Records for the task:
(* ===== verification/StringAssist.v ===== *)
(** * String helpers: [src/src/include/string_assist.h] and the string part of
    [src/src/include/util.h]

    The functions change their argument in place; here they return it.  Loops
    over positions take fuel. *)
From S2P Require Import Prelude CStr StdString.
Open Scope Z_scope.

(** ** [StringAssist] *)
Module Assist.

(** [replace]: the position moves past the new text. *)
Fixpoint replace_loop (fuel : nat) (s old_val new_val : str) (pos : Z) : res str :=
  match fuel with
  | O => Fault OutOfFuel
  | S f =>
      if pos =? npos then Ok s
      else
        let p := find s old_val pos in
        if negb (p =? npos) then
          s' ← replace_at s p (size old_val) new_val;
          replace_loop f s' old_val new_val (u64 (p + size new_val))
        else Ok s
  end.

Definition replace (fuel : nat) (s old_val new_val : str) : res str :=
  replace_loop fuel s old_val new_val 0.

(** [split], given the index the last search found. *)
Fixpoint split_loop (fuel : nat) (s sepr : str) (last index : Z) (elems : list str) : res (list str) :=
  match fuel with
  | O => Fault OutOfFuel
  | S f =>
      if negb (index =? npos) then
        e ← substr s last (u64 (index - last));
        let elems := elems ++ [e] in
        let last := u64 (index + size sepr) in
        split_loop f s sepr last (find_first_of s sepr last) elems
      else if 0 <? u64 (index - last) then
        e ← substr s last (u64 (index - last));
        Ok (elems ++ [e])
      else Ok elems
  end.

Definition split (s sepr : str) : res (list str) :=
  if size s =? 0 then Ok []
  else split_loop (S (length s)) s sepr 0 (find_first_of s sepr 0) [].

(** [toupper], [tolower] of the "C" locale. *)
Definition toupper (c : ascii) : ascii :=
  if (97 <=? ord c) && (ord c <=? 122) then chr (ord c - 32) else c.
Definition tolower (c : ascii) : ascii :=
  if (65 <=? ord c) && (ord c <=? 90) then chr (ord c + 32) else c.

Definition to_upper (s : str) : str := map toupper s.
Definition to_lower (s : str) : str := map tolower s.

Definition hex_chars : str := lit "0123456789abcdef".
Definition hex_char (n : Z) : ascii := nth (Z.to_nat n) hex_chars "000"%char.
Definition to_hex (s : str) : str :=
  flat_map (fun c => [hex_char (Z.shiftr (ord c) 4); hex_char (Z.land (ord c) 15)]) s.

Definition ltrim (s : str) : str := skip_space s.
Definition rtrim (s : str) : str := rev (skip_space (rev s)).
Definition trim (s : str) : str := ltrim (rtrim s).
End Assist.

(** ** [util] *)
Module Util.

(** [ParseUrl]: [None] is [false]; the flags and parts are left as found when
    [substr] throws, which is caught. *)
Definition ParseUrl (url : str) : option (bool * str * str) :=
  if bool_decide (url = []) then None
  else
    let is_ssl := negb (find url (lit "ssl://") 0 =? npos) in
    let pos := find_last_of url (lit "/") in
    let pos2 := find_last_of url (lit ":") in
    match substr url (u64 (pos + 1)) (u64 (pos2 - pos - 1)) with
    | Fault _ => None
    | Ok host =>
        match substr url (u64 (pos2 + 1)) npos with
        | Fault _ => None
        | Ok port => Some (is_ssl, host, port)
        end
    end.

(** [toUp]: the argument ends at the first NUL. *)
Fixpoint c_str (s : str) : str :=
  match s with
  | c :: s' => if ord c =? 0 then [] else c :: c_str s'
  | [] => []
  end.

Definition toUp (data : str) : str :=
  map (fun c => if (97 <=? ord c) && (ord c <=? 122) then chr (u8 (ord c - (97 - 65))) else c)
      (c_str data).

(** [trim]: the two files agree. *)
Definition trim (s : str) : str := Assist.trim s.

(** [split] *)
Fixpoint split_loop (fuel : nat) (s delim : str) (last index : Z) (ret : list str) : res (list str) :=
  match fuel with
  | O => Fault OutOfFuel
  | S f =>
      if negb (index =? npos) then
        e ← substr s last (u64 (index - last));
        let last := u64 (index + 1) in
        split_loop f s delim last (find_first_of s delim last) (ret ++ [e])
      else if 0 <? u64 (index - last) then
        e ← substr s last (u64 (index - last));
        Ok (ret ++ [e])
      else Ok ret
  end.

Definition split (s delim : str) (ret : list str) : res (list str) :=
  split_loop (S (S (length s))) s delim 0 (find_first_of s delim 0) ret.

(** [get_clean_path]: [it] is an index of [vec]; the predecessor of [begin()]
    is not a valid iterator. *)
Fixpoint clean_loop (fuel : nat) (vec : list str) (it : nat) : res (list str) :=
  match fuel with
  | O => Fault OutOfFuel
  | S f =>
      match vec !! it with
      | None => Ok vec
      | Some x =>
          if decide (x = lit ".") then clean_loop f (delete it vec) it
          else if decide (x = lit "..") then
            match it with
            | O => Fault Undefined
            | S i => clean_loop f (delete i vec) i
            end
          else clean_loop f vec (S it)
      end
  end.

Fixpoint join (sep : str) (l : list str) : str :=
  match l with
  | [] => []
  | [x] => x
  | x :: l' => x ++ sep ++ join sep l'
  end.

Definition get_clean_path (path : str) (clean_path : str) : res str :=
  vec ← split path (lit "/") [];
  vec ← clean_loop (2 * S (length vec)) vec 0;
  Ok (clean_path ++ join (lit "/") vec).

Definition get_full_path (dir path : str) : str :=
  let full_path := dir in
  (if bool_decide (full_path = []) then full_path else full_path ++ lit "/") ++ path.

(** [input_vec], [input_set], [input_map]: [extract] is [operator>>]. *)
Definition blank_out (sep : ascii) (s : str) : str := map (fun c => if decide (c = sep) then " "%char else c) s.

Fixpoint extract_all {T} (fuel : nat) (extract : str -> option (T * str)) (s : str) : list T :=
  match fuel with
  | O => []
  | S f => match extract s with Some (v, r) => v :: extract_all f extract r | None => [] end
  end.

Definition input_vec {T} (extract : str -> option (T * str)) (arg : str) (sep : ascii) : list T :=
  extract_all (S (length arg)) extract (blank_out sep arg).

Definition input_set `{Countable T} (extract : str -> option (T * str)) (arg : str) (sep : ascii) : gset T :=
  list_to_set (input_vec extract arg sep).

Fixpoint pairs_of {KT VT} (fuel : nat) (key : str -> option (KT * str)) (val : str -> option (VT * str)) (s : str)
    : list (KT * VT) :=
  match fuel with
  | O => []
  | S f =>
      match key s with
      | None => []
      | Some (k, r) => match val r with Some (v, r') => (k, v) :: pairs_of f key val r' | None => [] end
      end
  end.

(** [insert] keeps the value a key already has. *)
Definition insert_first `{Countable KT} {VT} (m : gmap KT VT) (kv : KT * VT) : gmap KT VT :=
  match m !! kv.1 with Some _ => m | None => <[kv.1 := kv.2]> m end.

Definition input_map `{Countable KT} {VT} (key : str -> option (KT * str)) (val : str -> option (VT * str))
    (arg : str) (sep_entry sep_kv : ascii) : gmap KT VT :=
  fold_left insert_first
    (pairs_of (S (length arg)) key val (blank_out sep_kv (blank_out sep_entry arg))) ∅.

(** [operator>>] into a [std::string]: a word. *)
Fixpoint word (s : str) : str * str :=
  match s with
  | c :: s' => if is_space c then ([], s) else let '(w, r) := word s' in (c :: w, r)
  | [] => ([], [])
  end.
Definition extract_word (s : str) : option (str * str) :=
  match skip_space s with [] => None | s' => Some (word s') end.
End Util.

What the task requires:
Beginning at the line that holds "Fixpoint word (s", write out word for word each line through the end of the records.

Answer space:
Fixpoint word (s : str) : str * str :=
  match s with
  | c :: s' => if is_space c then ([], s) else let '(w, r) := word s' in (c :: w, r)
  | [] => ([], [])
  end.
Definition extract_word (s : str) : option (str * str) :=
  match skip_space s with [] => None | s' => Some (word s') end.
End Util.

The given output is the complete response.